Given the effect of body weight on fremanezumab PK, 16 the impact of fremanezumab exposure across the range of body weight on the predicted efficacy response was investigated in model‐based simulations. The predicted percent of responders (as an average over 3 months) is shown vs body weight quartile and regimen in Figure 6a. A similar percent of responders is expected across the body weight quartiles within a dosing regimen and across the 2 active dosing regimens.

Fig. 6.

Fig. 6

Simulated percent of virtual episodic migraine patients with at least a 50% reduction from baseline in average monthly migraine days, by regimen and body weight quartile (A) and simulated percent of virtual chronic migraine patients with at least a 50% reduction from baseline in average monthly headache days of at least moderate severity, by regimen and body weight quartile (B). q1m = once monthly; q3m = once quarterly.

Chronic Migraine

Figure 3c,d illustrate the mean (SD) monthly number and change from baseline in the number of M/S headache days over time in virtual patients with CM. In this population, the 3 dosing regimens are associated with comparable overall response during the 3‐month study duration. Although the mean ± 1 SD response profiles for all active treatment regimens largely overlap, a smaller response at month 1 is noted for the 225 mg monthly regimen and a slight difference in the response profile is noted for the 675 mg every 3 months regimen, which plateaus after month 1 through month 3, as compared to the 225 mg monthly with 675 mg starting dose regimen, which achieves slightly greater response at months 2 and 3 after initiation. This difference is not unexpected, given the approximately 30‐day half‐life of fremanezumab and the effect of fremanezumab exposure on M/S headache days. Given the estimated half‐life, approximate steady‐state conditions would be expected after about 5 half‐lives: 5 monthly doses or 2 quarterly doses. Thus, as shown in Figure 1, after 3 months of dosing, the regimen with the starting dose achieves exposures slightly in excess of steady‐state conditions, as compared to the other 2 regimens; this difference in exposures results in only a slight difference in clinical response.

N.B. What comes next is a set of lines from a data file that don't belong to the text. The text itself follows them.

(** Without a source the payload itself is written. *)
Lemma publish_blob_slot planning digest bs pid nanos w w' r (B := blob_directory planning) :
  N.of_nat (length bs) < u64_max -> publish_blob_deferred planning digest bs pid nanos w = (w', r) ->
  (get (B ++ [digest]) (fsys w') = get (B ++ [digest]) (fsys w) \/
   get (B ++ [digest]) (fsys w) = None /\ here (B ++ [digest]) (blob_file bs) (fsys w')) /\
  (r = Value tt -> blob_is B digest (eq bs) (fsys w')).
Proof.
  intros Hmax Hrun. destruct (publish_payload_slot planning digest bs pid nanos (Ok None) w w' r Hmax Hrun) as [Hslot His].
  assert (Hc : forall c, source_gives (Ok None) (Ok bs) c -> c = bs) by (intros c [?|[_ E]]; [done | by injection E]).
  split.
  - destruct Hslot as [?|(Hn & c & ->%Hc & Hd)]; [by left | by right].
  - intros Hr. destruct (His Hr) as (_ & st & c & y & Hd & E). exists st, c, y. split; [done |].
    destruct E as [->| ->%Hc]; done.
Qed.

(** ** A loss of power *)

Lemma apart_cases p : forall q, apart p q = false -> (exists r, q = p ++ r) \/ (exists r, p = q ++ r).
Proof.
  induction p as [|x p IH]; intros [|y q]; cbn.
  - left. by exists [].
  - left. by exists (y :: q).
  - right. by exists (x :: p).
  - destruct (decide (x = y)) as [->|]; [| done]. intros [[r ->]|[r ->]]%IH; eauto.
Qed.

Lemma lost_refl n : lost n n.
Proof. by destruct n as [s c [] | | |]. Qed.

Lemma power_loss_truncate p st c d : get p d = Some (File st c false) -> power_loss d (update p truncate d).
Proof.
  intros Hp q. destruct (apart p q) eqn:E.
  { rewrite get_update_apart by done. destruct (get q d); [apply lost_refl | done]. }
  apply apart_cases in E as [[r ->] | [r ->]].
  - rewrite get_update, get_app, Hp. cbn. by destruct r.
  - rewrite get_update_above. destruct r as [|x r].
    { rewrite app_nil_r in Hp. by rewrite Hp. }
    destruct (directory_above _ _ _ _ Hp) as (s & m & ->); [done |]. cbn. by destruct (m !! x).
Qed.

(** A blob that is not the payload blocks its publication. *)
Lemma other_blob_never planning digest bs pid nanos st c y d :
  N.of_nat (length bs) < u64_max -> get (blob_directory planning ++ [digest]) d = Some (File st c y) -> c <> bs ->
  gives d (publish_blob_deferred planning digest bs pid nanos) (fun _ => False).
Proof.
  intros Hmax Hd Hne. unfold publish_blob_deferred, publish_blob_inner_with_source.
  destruct (_ || _); [intros w Hw; exact Hw |].
  assert (Hb : is_directory (get (path planning ++ ["blobs"]) d)).
  { unfold blob_directory in Hd. rewrite <- app_assoc in Hd. by eapply directory_above. }
  assert (Hs : is_directory (get (blob_directory planning) d)) by (by eapply directory_above).
  unfold blobs_of. eapply (gives_bind _ _ _ (fun h => path h = blob_directory planning)).
  - eapply gives_bind; [apply child_present_gives; by destruct Hb as (? & ? & ->) |]. intros h ->.
    eapply gives_conseq; [apply child_present_gives; by destruct Hs as (? & ? & Hs') | by intros h' ->].
  - intros h Hh. unfold install_blob. eapply gives_bind; [apply read_if_present_gives |]. intros [l|] Hl; rewrite Hh in Hl; [| congruence].
    apply read_of_whole in Hl as (s & y' & Hl); [| done]. rewrite Hd in Hl. injection Hl as _ Hl _. subst l.
    unfold raise_if, reject_if. rewrite bool_decide_eq_false_2 by done. intros w Hw. exact Hw.
Qed.

(** C39: publishing a payload, or a verified file of the cache, whatever fails and whenever the
    process dies: under the digest is what was there or, where nothing was, the whole of what
    the source gave, which is the clone when the file system cloned one, and otherwise the
    payload or what was read of the file.  When it succeeds, what is there is the payload of
    that digest, or a file of the size and the digest that were asked for, or what the source
    gave: a clone, and what is read of a verified file, are not hashed again. *)
Theorem publish_blob_atomic planning digest pid nanos reflink w w' r (B := blob_directory planning) :
  (forall bs, N.of_nat (length bs) < u64_max ->
     publish_blob_inner_with_source planning digest bs pid nanos reflink w = (w', r) ->
     blob_slot B digest (source_gives reflink (Ok bs)) (get (B ++ [digest]) (fsys w)) (fsys w') /\
     (r = Value tt -> sha256_hex bs = digest /\
        blob_is B digest (fun c => c = bs \/ source_gives reflink (Ok bs) c) (fsys w'))) /\
  (forall size content, size < u64_max ->
     publish_verified_file_deferred planning digest size pid nanos reflink content w = (w', r) ->
     blob_slot B digest (source_gives reflink content) (get (B ++ [digest]) (fsys w)) (fsys w') /\
     (r = Value tt -> blob_is B digest (fun c => N.of_nat (length c) = size /\ sha256_hex c = digest \/
        source_gives reflink content c) (fsys w'))).
Proof.
  split; [intros bs; apply publish_payload_slot | intros size content; apply publish_file_slot].
Qed.

(** The content of a blob is not synced when its name is, and a loss of power after a
    successful publication may leave it empty; then publishing that payload again fails, whatever
    the system does, for as long as the blob is there. *)
Theorem unsynced_blob_blocks planning digest bs pid nanos w w' (B := blob_directory planning) :
  bs <> [] -> N.of_nat (length bs) < u64_max -> get (B ++ [digest]) (fsys w) = None ->
  publish_blob_deferred planning digest bs pid nanos w = (w', Value tt) ->
  exists d, power_loss (fsys w') d /\
    forall pid' nanos' w2, fsys w2 = d ->
      (publish_blob_deferred planning digest bs pid' nanos' w2).2 <> Value tt /\
      fsys (publish_blob_deferred planning digest bs pid' nanos' w2).1 = d.
Proof.
  intros Hbs Hmax Hnone Hrun. unfold B in *. clear B. destruct (publish_blob_slot planning digest bs pid nanos w w' _ Hmax Hrun) as [Hslot His].
  destruct (His eq_refl) as (st & c & y & Hd & _). destruct Hslot as [Hs|[_ Hs]]; [congruence |].
  unfold here in Hs. exists (update (blob_directory planning ++ [digest]) truncate (fsys w')). split; [by eapply power_loss_truncate |].
  intros pid' nanos' w2 Hw2.
  pose proof (other_blob_never planning digest bs pid' nanos' (Stat.mk euid mode_644 1) [] false (fsys w2) Hmax) as Hnever.
  rewrite Hw2, get_update_self, Hs in Hnever. specialize (Hnever eq_refl (not_eq_sym Hbs) w2). rewrite Hw2 in Hnever.
  specialize (Hnever eq_refl). destruct (publish_blob_deferred _ _ _ _ _ w2) as [w3 [a|e|]]; [by destruct Hnever | by split..].
Qed.
End facts.
End Blobs.

(** ** Examples *)

Module StoreExamples.
Import TreeFacts Collection Publication Interrupted Blobs.

#[local] Instance os : PlanningOs := {|
  errno_text _ := "errno";
  os_error_text _ := "os error";
  euid := 0;
  umask := 18;
  read_dir_order m := (map_to_list m).*1
|}.

#[local] Instance os_laws : PlanningOsLaws.
Proof. by constructor. Qed.

#[local] Instance env : IndexEnv := IndexExamples.env.

Definition directory (entries : list (string * node)) : node := Directory (Stat.mk 0 mode_755 2) (list_to_map entries).
Definition file (text : string) : node := File (Stat.mk 0 mode_644 1) (bytes text) true.
Definition name_of (text : string) : string := SnapshotExamples.toy_hex (bytes text).

(** A store at [/planning] with the given snapshots and blobs. *)
Definition store (snapshots blobs : list (string * node)) : node :=
  directory [("planning", directory [("snapshots", directory snapshots); ("blobs", directory [("sha256", directory blobs)])])].

Definition planning : TrustedDirectory := mk_directory ["planning"] 0.
Definition snapshots : TrustedDirectory := mk_directory ["planning"; "snapshots"] 0.

Definition blob (text : string) : string * node := (name_of text, file text).
Definition snapshot_entry (text : string) : string * node := (name_of text, directory [(SNAPSHOT_FILE, file text)]).

Definition used : node :=
  store [snapshot_entry "snapshot"] [blob "repomd"; blob "primary"; blob "filelists"; blob "group"; blob "orphan"].

Definition collection : world * exit unit := garbage_collect_blobs planning snapshots 0 (quiet used).

Example orphan_collected : collection.2 = Value tt /\
  get ["planning"; "blobs"; "sha256"; name_of "orphan"] (fsys collection.1) = None /\
  get ["planning"; "blobs"; "sha256"; name_of "group"] (fsys collection.1) = Some (file "group").
Proof. vm_compute. done. Qed.

Definition publication : world * exit unit :=
  publish_snapshot planning snapshots (name_of "new") (bytes "new") "7" (Ok "1") (Ok "2") (quiet used).

Example published_example : publication.2 = Value tt /\
  get ["planning"; CURRENT_POINTER] (fsys publication.1) = Some (pointer_file (name_of "new")).
Proof. vm_compute. done. Qed.

(** Nine snapshots, of which one is collected by a process that dies after [remove_file]. *)
Definition nine : node := store (snapshot_entry <$> ["1"; "2"; "3"; "4"; "5"; "6"; "7"; "8"; "9"]) [].

Definition killed : world * exit unit :=
  garbage_collect snapshots "" (fun _ => None) (mk_world nine tt (replicate 21 Succeeds ++ [Stops 0])).

Definition lost_text : string := default "" ((map_to_list (list_to_map (M := gmap string node)
  (snapshot_entry <$> ["1"; "2"; "3"; "4"; "5"; "6"; "7"; "8"; "9"]))).*1 !! 8%nat).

The predicted percent of virtual CM responders is plotted vs month in Figure 4b for the simulated treatment groups. A clear trend toward more responders is evident with all fremanezumab dose regimens compared to placebo by the 1st month, and continues throughout the 3‐month period. Of note, despite the lower exposure at month 3 with the quarterly regimen, as compared to the monthly regimens, the response is shown to plateau over the 2 months between doses and is similar in magnitude to that achieved with the monthly regimens. As shown in Figure 5b for the average response over 3 months, a similar percent of virtual patients (approximately 38% to 44%) are predicted to respond to the fremanezumab dosing regimens, and all regimens were well above the percent for the placebo group (21%). The regimen showing numerically the largest percent of responders (95% confidence interval) was 225 mg once monthly with the starting dose of 675 mg regimen (44%; 42% to 45%), followed by the 675 mg quarterly regimen (40%; 39% to 42%) and the 225 mg monthly regimen (38%; 37% to 40%) that demonstrate similar effect. There is very good concordance between the model‐based predictions and the observed percent of patients achieving at least a 50% reduction from baseline in CM for the dose regimens evaluated in the clinic.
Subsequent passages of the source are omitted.